▶ REQUIREMENT:
Return the following from the records below: each line, word for word, starting with the line that contains "Error (list ProcessSnapshotEntry)" and going on through the line that contains "(** A kernel", with nothing outside that range.

= Beginning of Section =

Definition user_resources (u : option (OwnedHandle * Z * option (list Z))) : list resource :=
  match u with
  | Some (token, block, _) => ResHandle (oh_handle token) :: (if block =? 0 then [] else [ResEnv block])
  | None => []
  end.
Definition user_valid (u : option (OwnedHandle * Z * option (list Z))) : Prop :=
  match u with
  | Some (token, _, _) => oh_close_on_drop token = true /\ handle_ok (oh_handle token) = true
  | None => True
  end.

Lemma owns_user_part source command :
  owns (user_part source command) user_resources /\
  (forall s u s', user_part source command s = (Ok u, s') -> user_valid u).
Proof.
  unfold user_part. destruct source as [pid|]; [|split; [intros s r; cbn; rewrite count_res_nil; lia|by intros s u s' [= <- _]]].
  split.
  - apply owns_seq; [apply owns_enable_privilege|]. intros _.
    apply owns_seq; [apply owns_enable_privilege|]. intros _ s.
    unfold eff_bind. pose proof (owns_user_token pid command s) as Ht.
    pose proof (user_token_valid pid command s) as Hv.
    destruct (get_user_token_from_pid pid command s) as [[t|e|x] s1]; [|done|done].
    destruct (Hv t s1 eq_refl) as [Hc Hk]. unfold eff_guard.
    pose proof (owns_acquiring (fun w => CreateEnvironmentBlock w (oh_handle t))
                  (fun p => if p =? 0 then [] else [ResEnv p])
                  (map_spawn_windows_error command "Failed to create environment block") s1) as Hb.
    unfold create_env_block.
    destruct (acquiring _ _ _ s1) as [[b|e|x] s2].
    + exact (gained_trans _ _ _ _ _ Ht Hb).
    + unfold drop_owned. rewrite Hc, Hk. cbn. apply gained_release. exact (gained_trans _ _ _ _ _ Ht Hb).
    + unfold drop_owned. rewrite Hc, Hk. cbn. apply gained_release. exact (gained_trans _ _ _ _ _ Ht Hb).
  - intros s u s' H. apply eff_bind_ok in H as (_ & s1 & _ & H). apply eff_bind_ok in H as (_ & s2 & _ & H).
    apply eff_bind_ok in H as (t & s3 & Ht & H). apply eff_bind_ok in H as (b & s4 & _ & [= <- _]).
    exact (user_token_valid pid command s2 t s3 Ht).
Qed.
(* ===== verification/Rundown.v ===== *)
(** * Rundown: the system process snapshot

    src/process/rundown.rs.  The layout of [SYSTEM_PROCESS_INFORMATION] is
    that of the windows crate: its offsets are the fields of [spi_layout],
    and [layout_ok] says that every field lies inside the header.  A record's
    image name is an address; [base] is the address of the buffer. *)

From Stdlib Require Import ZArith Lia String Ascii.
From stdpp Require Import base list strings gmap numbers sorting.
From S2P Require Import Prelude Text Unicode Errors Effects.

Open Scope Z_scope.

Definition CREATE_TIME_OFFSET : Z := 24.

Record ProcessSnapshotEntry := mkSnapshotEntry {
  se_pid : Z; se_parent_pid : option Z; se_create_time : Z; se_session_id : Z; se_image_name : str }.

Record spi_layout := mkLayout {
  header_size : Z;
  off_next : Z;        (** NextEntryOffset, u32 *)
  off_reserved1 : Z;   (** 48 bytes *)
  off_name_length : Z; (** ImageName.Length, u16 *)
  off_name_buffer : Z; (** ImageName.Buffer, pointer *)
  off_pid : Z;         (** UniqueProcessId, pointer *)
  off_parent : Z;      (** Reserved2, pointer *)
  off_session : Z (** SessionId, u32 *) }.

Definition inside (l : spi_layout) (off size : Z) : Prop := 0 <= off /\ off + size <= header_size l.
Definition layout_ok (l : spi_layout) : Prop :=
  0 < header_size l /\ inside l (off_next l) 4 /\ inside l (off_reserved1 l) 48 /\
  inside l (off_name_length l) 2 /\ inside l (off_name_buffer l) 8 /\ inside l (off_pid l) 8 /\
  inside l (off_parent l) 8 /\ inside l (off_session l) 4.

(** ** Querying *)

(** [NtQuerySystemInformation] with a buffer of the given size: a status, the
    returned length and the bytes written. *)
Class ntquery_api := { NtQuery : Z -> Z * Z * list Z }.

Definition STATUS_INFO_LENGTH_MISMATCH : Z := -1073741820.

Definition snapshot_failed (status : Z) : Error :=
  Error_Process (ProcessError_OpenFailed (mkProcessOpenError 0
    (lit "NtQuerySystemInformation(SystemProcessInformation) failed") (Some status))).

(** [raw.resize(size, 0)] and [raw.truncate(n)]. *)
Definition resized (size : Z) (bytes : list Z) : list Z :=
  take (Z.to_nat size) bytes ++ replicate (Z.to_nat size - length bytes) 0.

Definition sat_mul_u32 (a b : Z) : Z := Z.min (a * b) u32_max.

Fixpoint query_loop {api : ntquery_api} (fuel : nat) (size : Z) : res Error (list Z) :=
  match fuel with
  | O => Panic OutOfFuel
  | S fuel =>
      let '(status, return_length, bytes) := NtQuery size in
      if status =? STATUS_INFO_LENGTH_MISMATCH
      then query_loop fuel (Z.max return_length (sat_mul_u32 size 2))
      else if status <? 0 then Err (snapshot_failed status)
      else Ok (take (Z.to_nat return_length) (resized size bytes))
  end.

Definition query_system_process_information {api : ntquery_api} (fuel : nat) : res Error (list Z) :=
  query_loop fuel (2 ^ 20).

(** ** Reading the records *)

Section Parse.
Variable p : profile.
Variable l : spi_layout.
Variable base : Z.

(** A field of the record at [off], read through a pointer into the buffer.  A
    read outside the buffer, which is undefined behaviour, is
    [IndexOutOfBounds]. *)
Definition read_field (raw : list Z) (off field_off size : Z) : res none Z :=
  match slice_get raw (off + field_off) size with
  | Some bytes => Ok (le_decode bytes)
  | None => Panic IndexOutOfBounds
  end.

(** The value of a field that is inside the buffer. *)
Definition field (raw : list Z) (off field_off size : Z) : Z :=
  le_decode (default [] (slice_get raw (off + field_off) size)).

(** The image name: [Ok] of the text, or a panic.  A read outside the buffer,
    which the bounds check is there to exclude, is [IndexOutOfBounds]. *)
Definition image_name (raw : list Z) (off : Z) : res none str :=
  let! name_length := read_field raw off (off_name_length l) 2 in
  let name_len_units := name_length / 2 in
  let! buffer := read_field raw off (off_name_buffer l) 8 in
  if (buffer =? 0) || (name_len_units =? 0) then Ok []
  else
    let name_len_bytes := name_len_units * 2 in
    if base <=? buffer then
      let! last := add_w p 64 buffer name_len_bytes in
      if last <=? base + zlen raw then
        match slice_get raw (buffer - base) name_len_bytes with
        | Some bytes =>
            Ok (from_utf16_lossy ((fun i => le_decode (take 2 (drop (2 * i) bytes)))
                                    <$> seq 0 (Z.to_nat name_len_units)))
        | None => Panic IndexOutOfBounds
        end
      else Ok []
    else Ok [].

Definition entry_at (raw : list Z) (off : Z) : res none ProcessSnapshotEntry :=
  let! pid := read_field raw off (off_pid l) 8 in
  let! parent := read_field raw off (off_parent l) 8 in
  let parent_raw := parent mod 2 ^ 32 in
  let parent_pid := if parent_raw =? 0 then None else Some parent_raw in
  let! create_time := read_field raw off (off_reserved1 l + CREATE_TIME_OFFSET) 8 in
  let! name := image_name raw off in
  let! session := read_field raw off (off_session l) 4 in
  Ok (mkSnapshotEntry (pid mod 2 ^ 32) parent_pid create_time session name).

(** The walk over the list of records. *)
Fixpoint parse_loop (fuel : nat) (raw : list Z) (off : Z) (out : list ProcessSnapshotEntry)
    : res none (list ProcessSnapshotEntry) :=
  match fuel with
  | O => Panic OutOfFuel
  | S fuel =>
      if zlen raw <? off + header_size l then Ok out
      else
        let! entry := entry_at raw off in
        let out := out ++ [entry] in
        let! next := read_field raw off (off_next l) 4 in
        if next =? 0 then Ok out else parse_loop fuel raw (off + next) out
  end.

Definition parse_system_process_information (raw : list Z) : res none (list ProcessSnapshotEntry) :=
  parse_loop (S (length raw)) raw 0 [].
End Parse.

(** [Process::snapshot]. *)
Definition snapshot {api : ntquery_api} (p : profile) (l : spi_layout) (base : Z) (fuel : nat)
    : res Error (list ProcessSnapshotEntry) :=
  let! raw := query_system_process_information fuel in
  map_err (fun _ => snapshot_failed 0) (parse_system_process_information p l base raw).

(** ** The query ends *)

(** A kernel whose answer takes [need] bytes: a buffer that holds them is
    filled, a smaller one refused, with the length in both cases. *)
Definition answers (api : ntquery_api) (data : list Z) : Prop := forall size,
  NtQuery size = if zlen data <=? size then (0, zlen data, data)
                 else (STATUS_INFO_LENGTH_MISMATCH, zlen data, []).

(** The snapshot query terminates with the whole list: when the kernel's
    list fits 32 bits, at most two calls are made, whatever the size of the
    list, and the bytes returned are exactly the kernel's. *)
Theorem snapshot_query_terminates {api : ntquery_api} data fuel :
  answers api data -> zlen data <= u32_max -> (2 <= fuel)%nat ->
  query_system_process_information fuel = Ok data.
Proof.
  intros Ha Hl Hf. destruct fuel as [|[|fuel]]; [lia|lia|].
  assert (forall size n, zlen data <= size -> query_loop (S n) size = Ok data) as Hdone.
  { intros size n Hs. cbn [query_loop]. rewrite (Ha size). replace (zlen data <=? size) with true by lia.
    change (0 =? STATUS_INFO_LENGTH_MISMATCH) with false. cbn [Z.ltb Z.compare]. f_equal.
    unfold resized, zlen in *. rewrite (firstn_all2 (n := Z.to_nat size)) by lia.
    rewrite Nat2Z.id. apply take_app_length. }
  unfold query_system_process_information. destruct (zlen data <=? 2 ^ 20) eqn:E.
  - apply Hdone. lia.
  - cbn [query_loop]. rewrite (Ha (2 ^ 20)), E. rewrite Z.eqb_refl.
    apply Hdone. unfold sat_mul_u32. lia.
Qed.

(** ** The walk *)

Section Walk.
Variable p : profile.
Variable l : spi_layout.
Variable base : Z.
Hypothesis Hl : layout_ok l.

= End of Section =
= Beginning of Section =

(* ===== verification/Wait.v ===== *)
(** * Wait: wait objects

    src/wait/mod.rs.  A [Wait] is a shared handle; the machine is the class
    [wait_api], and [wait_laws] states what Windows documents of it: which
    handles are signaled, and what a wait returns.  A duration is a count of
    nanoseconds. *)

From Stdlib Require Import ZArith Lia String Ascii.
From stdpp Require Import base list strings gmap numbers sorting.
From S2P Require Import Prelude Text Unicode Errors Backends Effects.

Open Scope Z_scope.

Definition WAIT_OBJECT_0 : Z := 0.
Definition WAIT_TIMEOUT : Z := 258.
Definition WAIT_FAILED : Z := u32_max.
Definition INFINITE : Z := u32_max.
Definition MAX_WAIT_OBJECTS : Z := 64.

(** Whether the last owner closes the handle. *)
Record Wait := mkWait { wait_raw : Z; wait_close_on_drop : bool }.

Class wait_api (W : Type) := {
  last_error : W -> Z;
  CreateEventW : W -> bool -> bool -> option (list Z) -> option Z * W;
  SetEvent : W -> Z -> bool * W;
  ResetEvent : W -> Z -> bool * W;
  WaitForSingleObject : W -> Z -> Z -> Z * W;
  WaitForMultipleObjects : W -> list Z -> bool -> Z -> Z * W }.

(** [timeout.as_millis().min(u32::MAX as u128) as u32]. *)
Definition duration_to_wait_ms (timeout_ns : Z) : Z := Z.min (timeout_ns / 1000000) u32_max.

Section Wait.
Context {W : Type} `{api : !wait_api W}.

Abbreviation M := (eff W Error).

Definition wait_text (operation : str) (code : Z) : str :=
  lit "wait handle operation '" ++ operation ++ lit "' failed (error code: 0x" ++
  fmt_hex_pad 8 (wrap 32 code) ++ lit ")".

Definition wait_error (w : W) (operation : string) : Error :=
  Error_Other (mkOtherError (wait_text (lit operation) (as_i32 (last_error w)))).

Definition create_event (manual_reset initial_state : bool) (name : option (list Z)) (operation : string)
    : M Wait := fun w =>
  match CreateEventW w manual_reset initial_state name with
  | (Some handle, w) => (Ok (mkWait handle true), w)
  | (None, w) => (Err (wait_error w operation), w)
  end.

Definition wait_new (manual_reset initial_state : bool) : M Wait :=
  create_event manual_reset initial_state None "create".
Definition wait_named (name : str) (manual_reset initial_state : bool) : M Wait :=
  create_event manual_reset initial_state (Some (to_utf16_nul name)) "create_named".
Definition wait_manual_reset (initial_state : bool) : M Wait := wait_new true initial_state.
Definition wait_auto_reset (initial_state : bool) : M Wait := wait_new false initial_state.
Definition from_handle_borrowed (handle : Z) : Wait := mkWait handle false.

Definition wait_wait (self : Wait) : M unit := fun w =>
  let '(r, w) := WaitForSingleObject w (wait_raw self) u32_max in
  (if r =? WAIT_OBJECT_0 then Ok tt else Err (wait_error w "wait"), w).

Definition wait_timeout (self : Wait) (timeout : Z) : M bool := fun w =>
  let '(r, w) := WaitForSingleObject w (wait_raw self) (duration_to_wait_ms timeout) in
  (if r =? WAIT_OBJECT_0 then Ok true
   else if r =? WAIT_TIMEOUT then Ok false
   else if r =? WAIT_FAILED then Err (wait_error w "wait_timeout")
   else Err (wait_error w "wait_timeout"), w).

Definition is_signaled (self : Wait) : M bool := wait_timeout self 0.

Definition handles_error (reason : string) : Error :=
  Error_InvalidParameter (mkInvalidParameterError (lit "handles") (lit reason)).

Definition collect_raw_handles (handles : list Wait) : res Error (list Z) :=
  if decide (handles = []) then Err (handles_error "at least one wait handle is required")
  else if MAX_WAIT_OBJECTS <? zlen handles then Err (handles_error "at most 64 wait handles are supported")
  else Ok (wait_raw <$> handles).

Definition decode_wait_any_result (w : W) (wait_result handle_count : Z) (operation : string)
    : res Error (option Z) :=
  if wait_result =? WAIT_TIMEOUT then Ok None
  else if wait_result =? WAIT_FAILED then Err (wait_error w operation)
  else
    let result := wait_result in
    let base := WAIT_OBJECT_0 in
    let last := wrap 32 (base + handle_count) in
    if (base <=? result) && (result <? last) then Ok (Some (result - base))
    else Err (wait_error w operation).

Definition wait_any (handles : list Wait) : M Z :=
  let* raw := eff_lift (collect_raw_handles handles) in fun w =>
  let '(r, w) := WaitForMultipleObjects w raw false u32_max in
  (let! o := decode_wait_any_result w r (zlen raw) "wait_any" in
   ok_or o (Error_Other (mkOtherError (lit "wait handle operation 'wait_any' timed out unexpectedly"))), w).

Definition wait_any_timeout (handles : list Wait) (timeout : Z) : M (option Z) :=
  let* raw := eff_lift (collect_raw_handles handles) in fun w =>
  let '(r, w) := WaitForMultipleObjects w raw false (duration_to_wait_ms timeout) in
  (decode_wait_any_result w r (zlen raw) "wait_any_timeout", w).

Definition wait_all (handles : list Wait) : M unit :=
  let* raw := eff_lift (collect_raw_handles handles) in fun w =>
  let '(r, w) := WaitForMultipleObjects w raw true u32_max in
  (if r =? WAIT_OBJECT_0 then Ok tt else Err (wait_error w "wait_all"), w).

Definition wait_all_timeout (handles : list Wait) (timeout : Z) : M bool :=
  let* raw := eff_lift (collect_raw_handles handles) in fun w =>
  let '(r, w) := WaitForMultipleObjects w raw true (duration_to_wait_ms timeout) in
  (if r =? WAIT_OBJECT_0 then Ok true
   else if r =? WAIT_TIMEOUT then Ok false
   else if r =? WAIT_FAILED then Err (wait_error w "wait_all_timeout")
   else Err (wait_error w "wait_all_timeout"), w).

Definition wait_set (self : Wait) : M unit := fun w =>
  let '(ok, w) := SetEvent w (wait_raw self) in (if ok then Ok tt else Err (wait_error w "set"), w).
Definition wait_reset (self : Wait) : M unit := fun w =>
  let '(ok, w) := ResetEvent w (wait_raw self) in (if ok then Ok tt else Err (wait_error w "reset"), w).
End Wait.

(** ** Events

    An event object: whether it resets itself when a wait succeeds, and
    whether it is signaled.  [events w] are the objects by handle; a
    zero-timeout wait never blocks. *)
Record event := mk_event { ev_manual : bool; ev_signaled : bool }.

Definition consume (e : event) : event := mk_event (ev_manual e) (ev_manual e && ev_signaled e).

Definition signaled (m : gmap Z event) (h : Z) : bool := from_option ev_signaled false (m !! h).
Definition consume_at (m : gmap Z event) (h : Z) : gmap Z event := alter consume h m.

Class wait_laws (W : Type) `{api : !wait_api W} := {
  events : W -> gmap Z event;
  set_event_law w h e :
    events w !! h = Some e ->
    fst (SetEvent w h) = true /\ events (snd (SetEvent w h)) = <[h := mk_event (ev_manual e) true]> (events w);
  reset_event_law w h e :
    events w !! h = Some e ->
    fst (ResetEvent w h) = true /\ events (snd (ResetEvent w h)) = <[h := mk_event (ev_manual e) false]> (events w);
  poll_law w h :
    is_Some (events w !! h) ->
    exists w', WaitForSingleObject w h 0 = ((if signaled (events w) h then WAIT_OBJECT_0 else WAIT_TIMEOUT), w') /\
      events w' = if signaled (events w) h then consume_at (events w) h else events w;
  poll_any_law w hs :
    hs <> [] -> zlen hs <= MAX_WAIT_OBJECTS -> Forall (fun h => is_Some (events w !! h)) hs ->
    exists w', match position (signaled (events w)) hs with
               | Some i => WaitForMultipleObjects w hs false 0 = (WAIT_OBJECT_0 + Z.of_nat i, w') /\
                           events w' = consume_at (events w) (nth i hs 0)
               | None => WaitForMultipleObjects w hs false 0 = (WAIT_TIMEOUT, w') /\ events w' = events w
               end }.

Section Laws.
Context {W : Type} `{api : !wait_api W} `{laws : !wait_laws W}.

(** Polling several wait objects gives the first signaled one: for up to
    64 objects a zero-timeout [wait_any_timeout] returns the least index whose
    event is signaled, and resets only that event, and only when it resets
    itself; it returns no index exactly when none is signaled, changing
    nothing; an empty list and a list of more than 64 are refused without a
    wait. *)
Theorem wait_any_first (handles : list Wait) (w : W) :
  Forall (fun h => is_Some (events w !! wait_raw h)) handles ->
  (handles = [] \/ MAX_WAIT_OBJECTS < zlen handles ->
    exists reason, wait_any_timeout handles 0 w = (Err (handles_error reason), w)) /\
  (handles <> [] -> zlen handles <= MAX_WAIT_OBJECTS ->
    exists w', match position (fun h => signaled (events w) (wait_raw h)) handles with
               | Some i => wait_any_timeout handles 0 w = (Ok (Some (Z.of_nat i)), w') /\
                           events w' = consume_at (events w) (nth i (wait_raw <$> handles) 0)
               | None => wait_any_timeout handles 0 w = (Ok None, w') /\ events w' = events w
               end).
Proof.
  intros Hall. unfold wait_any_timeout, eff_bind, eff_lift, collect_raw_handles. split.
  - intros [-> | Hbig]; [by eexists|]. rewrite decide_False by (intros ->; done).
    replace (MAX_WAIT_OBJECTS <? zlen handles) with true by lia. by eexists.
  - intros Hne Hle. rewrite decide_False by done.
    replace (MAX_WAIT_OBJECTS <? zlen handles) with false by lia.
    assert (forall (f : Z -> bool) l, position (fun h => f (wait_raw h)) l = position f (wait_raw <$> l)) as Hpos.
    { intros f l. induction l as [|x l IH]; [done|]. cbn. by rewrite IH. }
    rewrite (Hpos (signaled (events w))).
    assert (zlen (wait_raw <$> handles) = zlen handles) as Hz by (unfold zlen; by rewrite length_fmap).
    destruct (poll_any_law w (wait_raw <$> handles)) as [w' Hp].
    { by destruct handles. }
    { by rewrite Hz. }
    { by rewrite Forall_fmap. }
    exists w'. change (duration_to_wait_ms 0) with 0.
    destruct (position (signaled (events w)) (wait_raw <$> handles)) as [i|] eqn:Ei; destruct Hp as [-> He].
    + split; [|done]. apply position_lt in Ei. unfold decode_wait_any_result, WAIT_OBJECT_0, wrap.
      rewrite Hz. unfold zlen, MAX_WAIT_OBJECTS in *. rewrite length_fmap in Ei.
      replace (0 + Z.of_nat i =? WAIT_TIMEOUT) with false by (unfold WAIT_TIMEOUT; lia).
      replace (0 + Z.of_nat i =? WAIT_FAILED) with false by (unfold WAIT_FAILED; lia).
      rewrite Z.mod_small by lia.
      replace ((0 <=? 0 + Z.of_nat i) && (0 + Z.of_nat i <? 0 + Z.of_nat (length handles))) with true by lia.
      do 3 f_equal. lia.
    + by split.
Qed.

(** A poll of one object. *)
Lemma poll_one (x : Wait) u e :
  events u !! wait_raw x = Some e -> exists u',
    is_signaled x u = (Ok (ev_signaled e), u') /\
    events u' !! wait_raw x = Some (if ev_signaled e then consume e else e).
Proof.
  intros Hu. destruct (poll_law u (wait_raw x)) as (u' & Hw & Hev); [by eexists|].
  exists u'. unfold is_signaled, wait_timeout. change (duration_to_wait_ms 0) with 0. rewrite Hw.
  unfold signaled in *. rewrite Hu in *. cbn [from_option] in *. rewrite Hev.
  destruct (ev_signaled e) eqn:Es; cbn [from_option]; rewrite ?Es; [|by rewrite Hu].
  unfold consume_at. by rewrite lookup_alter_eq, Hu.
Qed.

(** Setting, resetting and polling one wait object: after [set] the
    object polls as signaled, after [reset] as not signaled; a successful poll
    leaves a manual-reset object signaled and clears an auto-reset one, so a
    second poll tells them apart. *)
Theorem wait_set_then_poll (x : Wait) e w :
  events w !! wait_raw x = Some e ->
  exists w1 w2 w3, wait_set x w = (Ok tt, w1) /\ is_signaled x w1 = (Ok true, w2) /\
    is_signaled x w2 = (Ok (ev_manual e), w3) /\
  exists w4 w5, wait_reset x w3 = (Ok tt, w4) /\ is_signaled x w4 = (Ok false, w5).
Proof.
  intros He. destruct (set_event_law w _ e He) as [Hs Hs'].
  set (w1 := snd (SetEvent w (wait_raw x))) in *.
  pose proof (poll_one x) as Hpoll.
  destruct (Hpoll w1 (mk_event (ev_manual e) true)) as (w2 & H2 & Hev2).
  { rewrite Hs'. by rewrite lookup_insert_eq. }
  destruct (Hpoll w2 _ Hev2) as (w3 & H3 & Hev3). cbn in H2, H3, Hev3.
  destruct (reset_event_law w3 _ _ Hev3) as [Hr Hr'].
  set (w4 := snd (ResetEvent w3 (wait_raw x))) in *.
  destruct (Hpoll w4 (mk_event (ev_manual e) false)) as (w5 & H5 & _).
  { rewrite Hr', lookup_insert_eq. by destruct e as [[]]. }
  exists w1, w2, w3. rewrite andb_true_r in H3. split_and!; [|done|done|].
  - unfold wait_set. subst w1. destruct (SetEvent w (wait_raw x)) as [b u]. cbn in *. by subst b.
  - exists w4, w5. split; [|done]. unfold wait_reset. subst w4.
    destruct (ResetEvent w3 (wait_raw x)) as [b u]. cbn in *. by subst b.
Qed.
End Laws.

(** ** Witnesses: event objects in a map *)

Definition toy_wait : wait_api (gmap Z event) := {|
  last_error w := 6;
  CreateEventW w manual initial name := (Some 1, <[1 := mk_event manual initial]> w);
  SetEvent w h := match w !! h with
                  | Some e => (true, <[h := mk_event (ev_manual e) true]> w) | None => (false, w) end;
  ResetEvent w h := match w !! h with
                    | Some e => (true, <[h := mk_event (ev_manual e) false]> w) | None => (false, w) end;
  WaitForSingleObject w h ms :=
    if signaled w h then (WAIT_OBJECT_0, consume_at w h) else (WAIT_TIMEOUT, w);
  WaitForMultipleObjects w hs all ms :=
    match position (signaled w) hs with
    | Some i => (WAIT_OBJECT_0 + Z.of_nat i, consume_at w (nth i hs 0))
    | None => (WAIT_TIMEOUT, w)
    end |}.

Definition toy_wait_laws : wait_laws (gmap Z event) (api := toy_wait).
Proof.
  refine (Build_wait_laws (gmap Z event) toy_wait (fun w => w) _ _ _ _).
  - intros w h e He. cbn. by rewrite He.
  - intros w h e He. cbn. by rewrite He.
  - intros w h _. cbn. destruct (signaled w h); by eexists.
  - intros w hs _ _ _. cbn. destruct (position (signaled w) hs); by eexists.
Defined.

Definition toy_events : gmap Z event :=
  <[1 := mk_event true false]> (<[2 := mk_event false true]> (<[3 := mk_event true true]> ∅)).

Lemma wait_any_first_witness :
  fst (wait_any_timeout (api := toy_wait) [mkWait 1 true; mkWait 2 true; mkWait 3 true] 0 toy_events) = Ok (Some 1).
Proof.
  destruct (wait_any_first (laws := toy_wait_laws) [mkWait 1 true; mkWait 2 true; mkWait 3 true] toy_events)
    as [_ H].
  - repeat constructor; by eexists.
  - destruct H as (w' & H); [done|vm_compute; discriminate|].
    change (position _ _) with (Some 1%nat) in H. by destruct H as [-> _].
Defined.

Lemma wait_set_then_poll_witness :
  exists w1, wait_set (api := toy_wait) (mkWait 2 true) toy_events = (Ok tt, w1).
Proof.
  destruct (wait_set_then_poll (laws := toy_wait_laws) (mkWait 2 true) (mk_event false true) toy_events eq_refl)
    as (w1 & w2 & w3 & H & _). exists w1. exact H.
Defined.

= End of Section =

▶ YOUR SOLUTION:
    : res Error (list ProcessSnapshotEntry) :=
  let! raw := query_system_process_information fuel in
  map_err (fun _ => snapshot_failed 0) (parse_system_process_information p l base raw).

(** ** The query ends *)

(** A kernel whose answer takes [need] bytes: a buffer that holds them is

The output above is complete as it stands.